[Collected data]
◇ ◇ ◇ ◇ ◇
(** What a successful [complete_task] has done. *)
Lemma complete_task_inv id req e s r s1 l i t t' s' :
  load_tasks e s = (Ok r, s1) → heap s1 !! r = Some l →
  find_index id l = Some i → l !! i = Some t →
  complete_task id req e s = (Ok t', s') →
  t' = set_updated_at (datetime_of_epoch (clock e (S (ticks s1))))
         (set_completed_at (Some (datetime_of_epoch (clock e (ticks s1))))
            (set_completed true t))
  ∧ file s' = Some (DocArray (ItemDict ∘ Task_dict <$> contents s' r))
  ∧ writes s' = S (writes s1)
  ∧ ((auto_reschedule req = true
      ∧ ∃ f next_due descr cat next2,
          frequency t = Some f
          ∧ calculate_next_due_date (due_date t) f = Ok next_due
          ∧ validate_description (description t) = Ok descr
          ∧ validate_category (category t) = Ok cat
          ∧ calculate_next_due_date next_due f = Ok next2
          ∧ Forall (λ r, 0 ≤ time_before r) (reminders t)
          ∧ heap s' !! r
            = Some (<[i:=t']> l
                    ++ [mkTask (uuid4 e (uuids_drawn s1 + length (reminders t)))
                               descr cat next_due false None (Some f) (Some next2)
                               (fresh_copies e (uuids_drawn s1) (reminders t))
                               (aware (datetime_of_epoch (clock e (S (S (ticks s1))))))
                               (aware (datetime_of_epoch
                                         (clock e (S (S (S (ticks s1)))))))]))
     ∨ ((auto_reschedule req = false ∨ frequency t = None)
        ∧ heap s' !! r = Some (<[i:=t']> l))).
Proof.
  intros Hload Hl Hfind Hi Hrun.
  apply except_internal_Ok in Hrun. unfold complete_task in Hrun.
  rewrite (bind_Ok _ _ _ _ _ _ Hload) in Hrun.
  rewrite (bind_Ok _ _ _ _ _ _ (read_list_eq _ _ _ _ Hl)) in Hrun.
  rewrite Hfind in Hrun.
  rewrite (bind_Ok _ _ _ _ _ _ (mutate_eq _ _ _ _ _ _ _ Hl Hi)) in Hrun.
  rewrite (bind_Ok _ _ _ _ _ _ (datetime_now_eq _ _)) in Hrun.
  assert (Hlen : (i < length l)%nat) by by eapply lookup_lt_Some.
  erewrite (bind_Ok (mutate _ _ _)) in Hrun.
  2:{ eapply mutate_eq.
      - cbn. by eapply heap_insert_lookup.
      - by apply list_lookup_insert_eq. }
  rewrite (bind_Ok _ _ _ _ _ _ (datetime_now_eq _ _)) in Hrun.
  cbn [ticks set_ticks set_heap heap] in Hrun.
  erewrite (bind_Ok (mutate _ _ _)) in Hrun.
  2:{ eapply mutate_eq.
      - cbn. eapply heap_insert_lookup. by eapply heap_insert_lookup.
      - rewrite list_insert_insert_eq. by apply list_lookup_insert_eq. }
  cbn [ticks set_ticks set_heap heap] in Hrun.
  rewrite !list_insert_insert_eq in Hrun.
  set (tc := set_updated_at (datetime_of_epoch (clock e (S (ticks s1))))
               (set_completed_at (Some (datetime_of_epoch (clock e (ticks s1))))
                  (set_completed true t))) in *.
  set (l1 := <[i:=tc]> l) in *.
  assert (Hl1 : l1 !! i = Some tc) by by apply list_lookup_insert_eq.
  match type of Hrun with _ e ?st = _ => set (s2 := st) in Hrun end.
  assert (Hs2 : heap s2 !! r = Some l1) by (cbn; by eapply heap_insert_lookup).
  assert (Hs2t : ticks s2 = S (S (ticks s1))) by done.
  assert (Hs2u : uuids_drawn s2 = uuids_drawn s1) by done.
  assert (Hs2w : writes s2 = writes s1) by done.
  clearbody s2.
  rewrite (bind_Ok _ _ _ _ _ _ (get_item_eq _ _ _ _ _ _ Hs2 Hl1)) in Hrun.
  change (frequency tc) with (frequency t) in Hrun.
  change (due_date tc) with (due_date t) in Hrun.
  change (reminders tc) with (reminders t) in Hrun.
  change (description tc) with (description t) in Hrun.
  change (category tc) with (category t) in Hrun.
  assert (Hfinish : ∀ s3 lf,
    heap s3 !! r = Some lf → lf !! i = Some tc →
    (do! saved ← save_tasks r;
     if saved then get_item r i else raise (HTTPException 500)) e s3 = (Ok t', s') →
    t' = tc ∧ file s' = Some (DocArray (ItemDict ∘ Task_dict <$> contents s' r))
    ∧ writes s' = S (writes s3) ∧ heap s' !! r = Some lf).
  { intros s3 lf Hlf Hlfi Hsave. unfold bind in Hsave.
    rewrite (save_tasks_eq _ _ _ _ Hlf) in Hsave.
    destruct (writable s3); [|done].
    erewrite get_item_eq in Hsave; [|by cbn|done].
    injection Hsave as <- <-. unfold contents. cbn. by rewrite Hlf. }
  destruct (frequency t) as [f|] eqn:Hf.
  2:{ rewrite (bind_Ok _ _ e s2 tt s2) in Hrun by reflexivity.
      destruct (Hfinish _ _ Hs2 Hl1 Hrun) as (-> & Hfile & Hw & Hh).
      split; [done|]. split; [done|]. split; [congruence|].
      right. split; [by right|done]. }
  destruct (auto_reschedule req) eqn:Hauto.
  2:{ rewrite (bind_Ok _ _ e s2 tt s2) in Hrun by reflexivity.
      destruct (Hfinish _ _ Hs2 Hl1 Hrun) as (-> & Hfile & Hw & Hh).
      split; [done|]. split; [done|]. split; [congruence|].
      right. split; [by left|done]. }
  unfold bind at 1 in Hrun. unfold bind at 1 in Hrun. unfold lift at 1 in Hrun.
  destruct (calculate_next_due_date (due_date t) f) as [next_due|x] eqn:Hcalc; [|done].
  unfold bind at 1 in Hrun.
  destruct (mapM _ (reminders t) e s2) as [[rs|x] s3] eqn:Hrs; [|done].
  apply mapM_fresh_copies in Hrs as (Hsame & Hticks & -> & Hu & Hall).
  unfold bind at 1 in Hrun. rewrite (Task_init_objects e s3 _ _ _ (Some f)) in Hrun.
  destruct (validate_description (description t)) as [descr|] eqn:Hdescr; [|done].
  destruct (validate_category (category t)) as [cat|] eqn:Hcat; [|done].
  cbn [rbind as_validation frequency due_date] in Hrun.
  unfold bind at 1 in Hrun. unfold lift at 1 in Hrun.
  destruct (calculate_next_due_date next_due f) as [next2|x] eqn:Hcalc2; [|done].
  destruct Hsame as (_ & _ & _ & _ & Hheap & _ & Hwr).
  match type of Hrun with context [append r ?x] => set (nt := x) in Hrun end.
  match type of Hrun with context [append r nt e ?st] => set (s4 := st) in Hrun end.
  assert (Hs4 : heap s4 !! r = Some l1) by (cbn; by rewrite <- Hheap).
  rewrite (append_eq _ _ _ _ _ Hs4) in Hrun.
  apply (Hfinish _ (l1 ++ [nt])) in Hrun.
  2:{ cbn. rewrite <- Hheap. by eapply heap_insert_lookup. }
  2:{ by apply lookup_app_l_Some. }
  destruct Hrun as (-> & Hfile & Hw & Hh).
  split; [done|]. split; [done|]. split; [cbn in Hw; rewrite Hw; congruence|].
  left. split; [done|]. exists f, next_due, descr, cat, next2.
  repeat (split; [done|]). rewrite Hh. f_equal. f_equal.
  subst nt. unfold set_next_due_date. cbn. by rewrite Hticks, Hu, Hs2t, Hs2u.
Qed.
◇ ◇ ◇ ◇ ◇
▸ Try it: Above are the records. Copy the lines beginning at the one that has "rewrite (bind_Ok _ _ _ _ _ _ (read_list_eq" and ending with the one that has "rewrite !list_insert_insert_eq in Hrun.", unchanged.

▸ Answer to the exercise:
  rewrite (bind_Ok _ _ _ _ _ _ (read_list_eq _ _ _ _ Hl)) in Hrun.
  rewrite Hfind in Hrun.
  rewrite (bind_Ok _ _ _ _ _ _ (mutate_eq _ _ _ _ _ _ _ Hl Hi)) in Hrun.
  rewrite (bind_Ok _ _ _ _ _ _ (datetime_now_eq _ _)) in Hrun.
  assert (Hlen : (i < length l)%nat) by by eapply lookup_lt_Some.
  erewrite (bind_Ok (mutate _ _ _)) in Hrun.
  2:{ eapply mutate_eq.
      - cbn. by eapply heap_insert_lookup.
      - by apply list_lookup_insert_eq. }
  rewrite (bind_Ok _ _ _ _ _ _ (datetime_now_eq _ _)) in Hrun.
  cbn [ticks set_ticks set_heap heap] in Hrun.
  erewrite (bind_Ok (mutate _ _ _)) in Hrun.
  2:{ eapply mutate_eq.
      - cbn. eapply heap_insert_lookup. by eapply heap_insert_lookup.
      - rewrite list_insert_insert_eq. by apply list_lookup_insert_eq. }
  cbn [ticks set_ticks set_heap heap] in Hrun.
  rewrite !list_insert_insert_eq in Hrun.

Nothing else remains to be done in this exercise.